First is that what Prop 37 proposes is already law in 50 other countries around the world. Again, no surprise there; we’ve heard all the European Union countries, as well as Russia and China (!) require GMO labeling or ban GMOs outright. His third point is also one we’re all aware of, a point especially important to organic gardeners and those who wish to keep their families safe: the use of GMOs has led to an explosion in the commercial application of pesticides. If you know someone who belittles your position against GMOs (“they won’t hurt you!”) be sure they understand this consequence of planting them.
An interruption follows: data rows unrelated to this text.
(** The offset that the word of the encoders holds. *)
Lemma BW_T4_offset_bits (w o : Z) :
  0 <= o -> Z.testbit o 0 = false -> (forall i, 0 <= i < 32 -> Z.testbit w i = BW_T4_bit (Z.testbit o) i) ->
  is_BW_T4 w = true /\ BW_T4_offset w = sext 25 o.
Proof.
  intros Ho H0 Hw. split.
  - unfold is_BW_T4. change 31 with (Z.ones 5) at 1. change 3 with (Z.ones 2) at 1. change 1 with (Z.ones 1) at 1.
    assert (forall n k c, 0 <= n -> 0 < k -> n + k <= 32 -> 0 <= c < 2 ^ k ->
      (forall i, 0 <= i < k -> BW_T4_bit (Z.testbit o) (i + n) = Z.testbit c i) ->
      (w >> n) .& Z.ones k = c) as Hf.
    { intros n k c Hn Hk Hnk Hc Hb. apply Z.bits_inj'. intros i Hi. rewrite testbit_slice by lia.
      destruct (Z.leb_spec 0 i); [|lia]. destruct (Z.ltb_spec i k).
      - cbn [andb]. rewrite Hw by lia. apply Hb. lia.
      - symmetry. apply (testbit_above k); lia. }
    rewrite (Hf 27 5 30), (Hf 14 2 2), (Hf 12 1 1); try lia.
    + intros i Hi. assert (i = 0) as -> by lia. done.
    + intros i Hi. bit_cases i 2%nat; done.
    + intros i Hi. bit_cases i 5%nat; done.
  - unfold BW_T4_offset. rewrite <- sext_wrap, <- (sext_wrap 25 o). f_equal.
    assert (forall n j, 0 <= n -> Z.testbit (Z.lnot ((w >> n) .& 1 .^ (w >> 26) .& 1) .& 1) j
      = (j =? 0) && negb (xorb (Z.testbit w n) (Z.testbit w 26))) as Hx.
    { intros n j Hn. destruct (Z.ltb_spec j 0).
      { rewrite Z.testbit_neg_r by lia. destruct (Z.eqb_spec j 0); (done || lia). }
      rewrite testbit_land_1 by lia. f_equal.
      rewrite Z.lnot_spec, Z.lxor_spec, !testbit_land_1, !Z.shiftr_spec by lia. cbn [Z.eqb andb].
      by rewrite !Z.add_0_l. }
    apply Z.bits_inj'. intros i Hi. rewrite !testbit_wrap by lia. destruct (Z.ltb_spec i 25); [|done].
    rewrite !andb_true_l, !Z.lor_spec, !testbit_shl, !Hx by lia.
    replace ((w >> 26) .& 1) with ((w >> 26) .& Z.ones 1) by done.
    replace (w .& 0x7ff) with ((w >> 0) .& Z.ones 11) by (by rewrite Z.shiftr_0_r).
    change 0x3ff with (Z.ones 10). rewrite !testbit_slice, !Hw by lia.
    bit_cases i 25%nat; cbn -[Z.testbit]; rewrite ?orb_false_r; repeat (rewrite Hw by lia).
    all: first [ reflexivity | symmetry; exact H0
      | cbn -[Z.testbit]; by destruct (Z.testbit o 22), (Z.testbit o 23), (Z.testbit o 24) ].
Qed.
It’s his second point that seems most appropriate in response to all the money agri-business is throwing against the measure. In short:
“I cannot think of a more deficient, dangerous and counterproductive branding strategy than to spend hundreds of thousands of dollars to tell consumers that they should not have the right to know what I am feeding them.”
This we-know-better position is an especially counter-productive marketing strategy as any savvy MBA will tell you. No justification for this approach will make us trust them… but it might make us trust them less. You can read Hirshberg’s entire letter here.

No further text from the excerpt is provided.